문제

I don't do a huge amount of php work and I've never used bcompiler before but I'm migrating a php site to a new server and I can't get this working.

There seems to be a class compiled with bcompiler 'class.viewimage.php' - it contains bz compressed code 'BZh91AY&SY;iu...'

There is then a regular php file that is calling this class:

require('class.viewimage.php');
$my_image = NEW ViewImage ($MEDIALIB->Filestore);

When this code is run it just spits the text contents of the compiled class into the browser ('BZh91AY&SY;iu...'). It's the require line which is causing this. Seems to me like php doesn't magically know that this is compiled code.

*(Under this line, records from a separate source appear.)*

Lemma view_tags s chs b c l key :
  used_wf (dirs s) chs -> chs !! b = Some c -> l ⊆ c ->
  Forall (fun j => ~ tag_is (dirs s) key j) l -> Forall (fun e => etag e <> key) (view s l).
Proof.
  intros U Hc Hsub F. unfold view. apply Forall_fmap. rewrite Forall_forall in *. intros i Hi. cbn.
  rewrite <- tag_entryAt; [by apply F|]. eapply chain_lookup; eauto.
Qed.

Lemma seg_wf_start s chs fl : seg_wf s chs fl -> freeStart s <> 0 <-> fl <> [].
Proof.
  intros (_ & _ & _ & [_ Fn -> _]). destruct fl as [|j fl]; cbn; [naive_solver|].
  apply Forall_cons in Fn as [Hj _]. pose proof (nonhead_nonzero j Hj). split; [done|lia].
Qed.

Record deletion (s : Segment) (chs : list (list nat)) (b : nat) (c : list nat) (key : Z)
    (s' : Segment) (chs' : list (list nat)) : Prop := mk_deletion {
  de_wf : exists fl, seg_wf s' chs' fl;
  de_views : exists o, views s' chs' = clobber o (<[b := removeTag key (view s c)]> (views s chs)) /\
    (freeStart s <> 0 -> o = None);
  de_start : freeStart s <> 0 -> freeStart s' <> 0 }.

Lemma finish_delete s s1 chs chs1 fl k b c key :
  released s1 chs1 fl k -> freeStart s1 = freeStart s ->
  views s1 chs1 = <[b := removeTag key (view s c)]> (views s chs) ->
  exists s', freeChainSet s1 k = Some s' /\ deletion s chs b c key s' chs1.
Proof.
  intros R Hst Hv. destruct (freeChainSet_released _ _ _ _ R) as (s' & E & W & Hv').
  exists s'. split; [done|]. rewrite Hv in Hv'. split; [eauto| |].
  - eexists; split; [exact Hv'|]. rewrite <- Hst, (re_start _ _ _ _ R).
    destruct fl as [|j fl]; cbn; [done|]. intros _. by rewrite decide_False.
  - intros _. by apply (seg_wf_start _ _ _ W).
Qed.

Lemma dirDelete_spec s chs fl b c key :
  seg_wf s chs fl -> chs !! b = Some c ->
  exists s' i chs', dirDelete s key b = Some (s', i) /\ deletion s chs b c key s' chs'.
Proof.
  intros W Hc. destruct (W) as (Hids & Hok & U & F). unfold dirDelete.
  destruct (chain_split (dirs s) key c) as [(l1 & i & l2 & -> & Hi & Fn)|Fn].
  2: { destruct (dirProbe_miss _ _ _ _ _ U Hc Fn) as (x & ->). cbn. eexists _, _, chs. split; [done|].
       split; [eauto| |done]. exists None. split; [|done]. cbn.
       rewrite removeTag_notin by (eapply view_tags; eauto).
       symmetry. apply list_insert_id. unfold views. by rewrite list_lookup_fmap, Hc. }
  destruct (dirProbe_hit _ _ _ _ _ _ _ U Hc Hi Fn) as (d & Hd & Ho & Ht & ->). cbn [negb].
  assert (removeTag key (view s (l1 ++ i :: l2)) = view s (l1 ++ l2)) as Hrem.
  { unfold view. rewrite !fmap_app. cbn. apply removeTag_split.
    - eapply (view_tags s chs b (l1 ++ i :: l2)); eauto. set_solver.
    - apply tag_entryAt; eauto. }
  cbn [dirs ids setId setDirs freeStart]. rewrite Hd. cbn [mbind option_bind].
  destruct (uw_bucket _ _ U _ _ Hc) as [Hh Hs].
  destruct l1 as [|p l1 _] using rev_ind.
  - cbn [app] in *. destruct Hh as [-> Fh]. rewrite decide_True by done.
    destruct Hs as [(d' & ? & _ & Hnx) Hs]. assert (d' = d) as -> by congruence. rewrite Hnx, ix_nat.
    destruct l2 as [|n l2]; cbn [hd] in *.
    + rewrite decide_False by (intros X; by apply X). rewrite (upd_lookup _ _ _ _ Hd). cbn [mbind option_bind].
      destruct (clear_head s chs fl b (b * depth)%nat W Hc) as [W1 V1].
      eexists _, _, _. split; [done|]. split; [eauto|exists None; split; [|done]|done].
      cbn [clobber]. rewrite Hrem. exact V1.
    + apply Forall_cons in Fh as [Hn _]. rewrite decide_True by (by apply nonhead_nonzero).
      destruct Hs as [(dn & Hdn & _ & _) _]. rewrite Hdn. cbn [mbind option_bind].
      assert ((b * depth)%nat <> n) as Hne by (intros E; by apply (nonhead_bucket b n)).
      assert (n < length (ids s))%nat as Hnl by (rewrite Hids; by eapply lookup_lt_Some).
      destruct (lookup_lt_is_Some_2 _ _ Hnl) as [nid Hnid].
      rewrite list_lookup_insert_ne by done. rewrite Hnid. cbn [mbind option_bind].
      rewrite (upd_lookup _ _ _ _ Hd). cbn [mbind option_bind].
      rewrite (upd_lookup _ n _ dn) by (by rewrite list_lookup_insert_ne). cbn [mbind option_bind].
      destruct (unlink_head s chs fl b (b * depth)%nat n l2 dn nid W Hc Hdn Hnid) as [R1 V1].
      destruct (finish_delete s _ chs _ fl n b (b * depth :: n :: l2)%nat key R1) as (s' & E & D);
        [done|by rewrite Hrem|].
      change (clear dn) with emptyDir. unfold setDirs, setId; cbn [dirs ids freeStart].
      rewrite E. cbn. eauto.
  - rewrite <- app_assoc in *. cbn [app] in *.
    assert (nonhead i) as Hni.
    { destruct l1; cbn in Hh; destruct Hh as [_ Fh]; rewrite ?Forall_app, ?Forall_cons in Fh; tauto. }
    rewrite decide_False by (by apply nonhead_bucket). rewrite last_snoc. cbn [default from_option].
    destruct (useg_elem _ _ _ p Hs) as (dp & Hdp & _); [set_solver|].
    rewrite (upd_lookup _ _ _ _ Hdp). cbn [mbind option_bind].
    assert (p <> i) as Hpi.
    { intros ->. pose proof (chain_NoDup _ _ _ _ U Hc) as N. apply NoDup_app in N as (_ & _ & N).
      apply NoDup_cons in N as [N _]. set_solver. }
    rewrite (upd_lookup _ i _ d) by (by rewrite list_lookup_insert_ne). cbn [mbind option_bind].
    destruct (unlink_tail s chs fl b l1 p i l2 dp d W Hc Hdp Hd) as [R1 V1].
    destruct (finish_delete s _ chs _ fl i b (l1 ++ p :: i :: l2) key R1) as (s' & E & D); [done| |].
    { rewrite V1. f_equal. rewrite Hrem, <- app_assoc. done. }
    change (clear d) with emptyDir. unfold setDirs, setId; cbn [dirs ids freeStart]. rewrite E. cbn. eauto.
Qed.

(** ** Phase removal *)

Definition tags (l : list Entry) : list Z := etag <$> l.
Definition keepPhase (ph : bool) (l : list Entry) : list Entry := filter (fun e => ephase e <> ph) l.

Lemma removeTag_sublist t l : removeTag t l `sublist_of` l.
Proof. induction l as [|e l IH]; cbn; [constructor|]. destruct (_ =? _); by constructor. Qed.

Lemma removeTag_length t l : t ∈ tags l -> length l = S (length (removeTag t l)).
Proof.
  induction l as [|e l IH]; cbn; [set_solver|]. destruct (_ =? _) eqn:E; b2p; [done|].
  intros Hin. apply elem_of_cons in Hin as [?|Hin]; [congruence|]. cbn. by rewrite <- IH.
Qed.

Lemma keepPhase_removeTag ph t l :
  (forall e, e ∈ l -> etag e = t -> ephase e = ph) -> keepPhase ph (removeTag t l) = keepPhase ph l.
Proof.
  unfold keepPhase. induction l as [|e l IH]; cbn [removeTag]; [done|]. intros H. destruct (_ =? _) eqn:E; b2p.
  - rewrite filter_cons_False; [done|]. intros Hn. by apply Hn, H; [set_solver|].
  - rewrite !filter_cons, IH by set_solver. done.
Qed.

Lemma NoDup_tags_removeTag t l : NoDup (tags l) -> NoDup (tags (removeTag t l)).
Proof.
  intros N. eapply sublist_NoDup; [exact N|]. apply fmap_sublist, removeTag_sublist.
Qed.

Lemma NoDup_tags_inj l e e' : NoDup (tags l) -> e ∈ l -> e' ∈ l -> etag e = etag e' -> e = e'.
Proof.
  intros N He He' Ht. apply list_elem_of_lookup_1 in He as [k Hk], He' as [k' Hk'].
  assert (k = k'); [|congruence]. eapply NoDup_lookup; [exact N| |].
  - unfold tags. by rewrite list_lookup_fmap, Hk.
  - unfold tags. rewrite list_lookup_fmap, Hk'. cbn. congruence.
Qed.

Lemma views_lookup s chs b : views s chs !! b = view s <$> chs !! b.
Proof. unfold views. apply list_lookup_fmap. Qed.

Lemma clobber_length o A : length (clobber o A) = length A.
Proof. destruct o; [|done]. apply length_alter. Qed.

Lemma clobber_lookup_length o A b l :
  A !! b = Some l -> exists l', clobber o A !! b = Some l' /\ length l' = length l.
Proof.
  intros H. destruct o as [k|]; [|eauto]. cbn. destruct (decide (b = 0%nat)) as [->|].
  - rewrite list_lookup_alter_eq, H. cbn. destruct l; eauto.
  - rewrite list_lookup_alter_ne by done. eauto.
Qed.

To the best of my knowledge I've installed Bcompiler on the system as this code is no longer crashing (and it was crashing when I first did the migration):

if (!extension_loaded('bcompiler')) {
    $prefix = (PHP_SHLIB_SUFFIX === 'dll') ? 'php_' : '';
    dl($prefix . 'bcompiler.' . PHP_SHLIB_SUFFIX);
}

Any help appreciated.

도움이 되었습니까?

해결책

While I've had my own troubles with PHP bcompiler, using include() or require() to access compiled code (compiled using bcompiler_write_file()) on a machine with the bcompiler module installed and enabled should work.

http://us2.php.net/manual/en/function.bcompiler-read.php:

Note:

Please use include or require statements to parse bytecodes, it's more portable and convenient way than using this function.

Not only are there a multitude of bugs, but versions are incompatible with one another, which is what I'm guessing is your problem.

For example, my two (incompatible) machines:

CentOS 5.5, PHP 5.2.10, Apache 2.2.3, x86_64
----
bcompiler version   0.9.3-devs
current bytecode version    0.21
can parse bytecode version  0.7, 0.9, 0.11, 0.12, 0.14, 
0.18, 0.21

Mac OS X 10.6, PHP 5.3.3, Apache 2.2.15, i386
----
bcompiler version   0.9.3-devs
current bytecode version    0.22
can parse bytecode version  0.20, 0.22

I submitted it as a bug to the PECL package.

다른 팁

PHP considers all require/include files to be plain text, and will treat them as such until it spots either the <? (shorttag), <?php (regular tag), or <% (ASP tag) character sequences in the stream, after which it switches into PHP mode, until it hits the end of the script or the corresponding closing tag (?>, %>). As such, there's no way to have PHP treat a compiled input as program code. Even an EVAL won't help, since that just invokes the same parser that didn't trigger off the binary input in the first place.

BZipped code itself isn't executable either, unless it's been wrapped by an auto-extractor stub.

Since it would appear to be BZipped, why not try un-bzipping the file and see what you get? Maybe the class file was downloaded as a .bz2 distribution and simply got renamed. The uncompressed copy may contain the appropriate wrappers to allow execution.

I have been struggling since a long time to work with bcompiler but surprisingly i found a very easy solution where you can compile you whole website with one click. you can follow the bellow steps:-

  1. Download and install Wampserver (any edition).

  2. Download and install Wampserver PHP Addons Version php 5.2.5

  3. click on Wampserver -> PHP -> Version -> 5.2.5 from Task bar (it will change your current version of php to 5.2.5).

  4. Select Wampserver -> PHP -> extension -> php_bcompiler (it will enable bcompiler on your computer).

    Above steps are enough if you can compiler the script your own but to make it easy you can continue with next steps.

  5. Download bcompiler GUI.

  6. Select the Folder on the Bcompiler GUI and this will compiler your whole website with one click.